- [WORK ITEM]
Please copy, with no word changed, only the run of lines that opens with the line containing "metAt c = Some t ->" and closes with the last line below.

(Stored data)
┄┄┄┄┄┄

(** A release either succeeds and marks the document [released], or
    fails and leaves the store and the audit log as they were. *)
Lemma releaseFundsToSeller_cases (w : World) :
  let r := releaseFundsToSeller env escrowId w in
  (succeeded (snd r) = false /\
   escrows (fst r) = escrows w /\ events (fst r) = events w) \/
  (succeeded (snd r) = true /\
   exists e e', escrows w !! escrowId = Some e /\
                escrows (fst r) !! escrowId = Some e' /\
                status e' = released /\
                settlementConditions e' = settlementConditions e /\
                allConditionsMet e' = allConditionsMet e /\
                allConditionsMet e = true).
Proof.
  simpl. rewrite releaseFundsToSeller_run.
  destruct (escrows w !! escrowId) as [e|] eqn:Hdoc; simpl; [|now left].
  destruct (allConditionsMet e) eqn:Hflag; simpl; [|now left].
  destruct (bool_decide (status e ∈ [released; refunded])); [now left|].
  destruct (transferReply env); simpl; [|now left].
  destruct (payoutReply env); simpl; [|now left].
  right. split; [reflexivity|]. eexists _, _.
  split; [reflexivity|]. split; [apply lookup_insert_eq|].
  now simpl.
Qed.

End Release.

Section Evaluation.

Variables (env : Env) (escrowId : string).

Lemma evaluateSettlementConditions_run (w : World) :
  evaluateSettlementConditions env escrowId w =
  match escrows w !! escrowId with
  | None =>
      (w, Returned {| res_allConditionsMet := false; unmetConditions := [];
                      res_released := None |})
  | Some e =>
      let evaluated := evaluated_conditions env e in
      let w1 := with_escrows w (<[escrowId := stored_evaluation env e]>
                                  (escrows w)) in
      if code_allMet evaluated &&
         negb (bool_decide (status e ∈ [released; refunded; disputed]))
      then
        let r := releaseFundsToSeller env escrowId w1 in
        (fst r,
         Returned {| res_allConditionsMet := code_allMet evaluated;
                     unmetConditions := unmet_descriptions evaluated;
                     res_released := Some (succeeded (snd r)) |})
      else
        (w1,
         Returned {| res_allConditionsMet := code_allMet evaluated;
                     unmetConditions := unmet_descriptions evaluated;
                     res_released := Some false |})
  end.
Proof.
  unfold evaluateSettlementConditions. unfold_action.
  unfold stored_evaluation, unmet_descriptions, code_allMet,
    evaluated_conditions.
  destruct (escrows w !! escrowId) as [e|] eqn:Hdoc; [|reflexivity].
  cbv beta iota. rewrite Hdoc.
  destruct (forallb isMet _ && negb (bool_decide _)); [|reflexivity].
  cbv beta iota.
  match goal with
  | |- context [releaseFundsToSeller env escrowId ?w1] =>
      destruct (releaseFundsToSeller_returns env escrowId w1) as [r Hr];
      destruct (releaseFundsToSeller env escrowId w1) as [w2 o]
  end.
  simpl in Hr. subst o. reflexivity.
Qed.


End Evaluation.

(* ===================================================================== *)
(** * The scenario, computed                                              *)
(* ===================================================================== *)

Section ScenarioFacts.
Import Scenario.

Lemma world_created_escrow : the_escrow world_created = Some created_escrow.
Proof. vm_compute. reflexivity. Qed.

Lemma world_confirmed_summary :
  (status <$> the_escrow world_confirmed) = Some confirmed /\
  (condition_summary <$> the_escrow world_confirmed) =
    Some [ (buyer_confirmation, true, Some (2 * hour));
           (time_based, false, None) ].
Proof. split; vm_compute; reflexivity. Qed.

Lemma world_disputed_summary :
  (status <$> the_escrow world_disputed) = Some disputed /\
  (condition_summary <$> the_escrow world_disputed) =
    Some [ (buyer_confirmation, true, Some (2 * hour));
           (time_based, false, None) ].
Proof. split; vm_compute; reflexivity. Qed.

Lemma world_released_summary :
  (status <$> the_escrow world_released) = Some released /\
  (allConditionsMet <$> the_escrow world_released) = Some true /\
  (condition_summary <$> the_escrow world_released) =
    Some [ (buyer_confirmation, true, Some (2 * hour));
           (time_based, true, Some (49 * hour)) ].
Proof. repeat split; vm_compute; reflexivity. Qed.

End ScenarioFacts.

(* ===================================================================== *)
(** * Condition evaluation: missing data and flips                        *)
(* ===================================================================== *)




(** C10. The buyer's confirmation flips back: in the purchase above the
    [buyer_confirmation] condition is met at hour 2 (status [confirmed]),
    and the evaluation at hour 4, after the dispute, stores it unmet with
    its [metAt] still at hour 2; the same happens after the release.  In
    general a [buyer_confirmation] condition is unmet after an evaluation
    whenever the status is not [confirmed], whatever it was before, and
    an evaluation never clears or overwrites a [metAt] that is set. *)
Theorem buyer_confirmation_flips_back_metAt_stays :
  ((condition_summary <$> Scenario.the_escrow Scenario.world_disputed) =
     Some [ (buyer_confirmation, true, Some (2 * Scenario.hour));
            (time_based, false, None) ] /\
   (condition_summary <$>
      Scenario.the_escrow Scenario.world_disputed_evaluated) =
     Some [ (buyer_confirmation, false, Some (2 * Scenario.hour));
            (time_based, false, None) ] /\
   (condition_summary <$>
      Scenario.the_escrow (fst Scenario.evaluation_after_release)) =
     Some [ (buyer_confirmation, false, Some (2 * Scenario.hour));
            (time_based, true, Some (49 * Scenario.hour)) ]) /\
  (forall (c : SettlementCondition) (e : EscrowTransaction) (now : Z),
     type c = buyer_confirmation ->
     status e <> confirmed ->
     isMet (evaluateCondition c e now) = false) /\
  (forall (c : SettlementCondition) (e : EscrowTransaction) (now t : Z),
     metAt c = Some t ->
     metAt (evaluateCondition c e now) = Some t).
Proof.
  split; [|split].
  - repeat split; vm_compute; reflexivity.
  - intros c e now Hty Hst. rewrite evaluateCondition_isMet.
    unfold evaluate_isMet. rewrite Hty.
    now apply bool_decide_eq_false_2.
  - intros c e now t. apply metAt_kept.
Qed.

┄┄┄┄┄┄

- [RESPONSE BELOW]
     metAt c = Some t ->
     metAt (evaluateCondition c e now) = Some t).
Proof.
  split; [|split].
  - repeat split; vm_compute; reflexivity.
  - intros c e now Hty Hst. rewrite evaluateCondition_isMet.
    unfold evaluate_isMet. rewrite Hty.
    now apply bool_decide_eq_false_2.
  - intros c e now t. apply metAt_kept.
Qed.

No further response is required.